2021 Spanadopita
Recipe by Sindri Anderson (client), learned from her mother (who was Greek)
“It will be great to make it in a well-designed kitchen!”
1 9x13 pan
8 eggs
2.5 pounds frozen chopped spinach
1 bunch dill
1 bunch parsley
2 leeks (medium)
3 large garlic cloves
1.5 lbs good feta (prefer blend of Bulgarian and French)
1/3 lb grated parmesan
Black pepper
Salt
1 package fillo dough
3 sticks of salted butter
Thaw fillo dough and spinach in fridge overnight, take out in the morning and allow to come to
room temperature. Add minimal water to spinach and cook lightly until warm. Squeeze all
water out of spinach using your hands.
Chop dill & parsley finely.
Chop leeks and saute in olive oil until soft. Add 2 cloves of finely chopped garlic and saute for 2
minutes.
Finely grate parmesan.
Stir spinach, leeks, garlic, parsley & dill together.

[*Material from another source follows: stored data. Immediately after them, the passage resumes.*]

Lemma pick_base_done n : n ∈ l1 -> pick_base v base patch mods n = Done (Some (entry_of n)).
Proof.
  intros Hn. assert (Hk : n ∈ known) by set_solver. unfold pick_base. rewrite (he_exists _ _ _ _ H3 n Hk), (he_exists _ _ _ _ H2 n Hk). cbn [obind]. unfold entry_of, home. rewrite !dir_entry_done by set_solver. cbn [obind]. by destruct (bool_decide (n ∈ l3)), (bool_decide (n ∈ l2)).
Qed.

Lemma pick_patch_done n : n ∈ l2 -> pick_patch v base patch mods n = Done (if negb (bool_decide (n ∈ l1)) then Some (entry_of n) else None).
Proof.
  intros Hn. assert (Hk : n ∈ known) by set_solver. unfold pick_patch. rewrite (he_exists _ _ _ _ H1 n Hk), (he_exists _ _ _ _ H3 n Hk). cbn [obind]. destruct (bool_decide (n ∈ l1)); [done|]. rewrite dir_entry_done by (destruct (bool_decide (n ∈ l3)); set_solver). cbn [obind negb]. unfold entry_of, home.
  rewrite (bool_decide_true (n ∈ l2)) by done. by destruct (bool_decide (n ∈ l3)).
Qed.

Lemma pick_mods_done n : n ∈ l3 -> pick_mods v base patch mods n = Done (if negb (bool_decide (n ∈ l1)) && negb (bool_decide (n ∈ l2)) then Some (entry_of n) else None).
Proof.
  intros Hn. assert (Hk : n ∈ known) by set_solver. unfold pick_mods. rewrite (he_exists _ _ _ _ H1 n Hk), (he_exists _ _ _ _ H2 n Hk). cbn [obind]. destruct (bool_decide (n ∈ l1)); [done|]. destruct (bool_decide (n ∈ l2)); [done|]. rewrite dir_entry_done by set_solver. cbn [obind negb andb].
  unfold entry_of, home. by rewrite (bool_decide_true (n ∈ l3)) by done.
Qed.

Separate eggs and beat egg whites to peaks.
Crumble feta and add parmesan into spinach mix. Stir in egg yolks and fold in egg whites.
Use garlic press to add last garlic clove into mix. Grind a bunch of pepper into mix, add salt if
needed (depends on how salty feta is).
Melt butter and clarify. Build spanakopita into pan (use 1/3 package on bottom and 2/3 on top)
Pre-heat oven to 375. Lightly sprinkle drops of water over the top. Bake for 15 minutes, then
lower temp to 350 and bake for an hour and 15 minutes. You are looking for the middle to puff
a bit and the fillo to be golden brown.
**Pro tip: get an extra box of fillo, many boxes have sheets stuck together which you can’t use.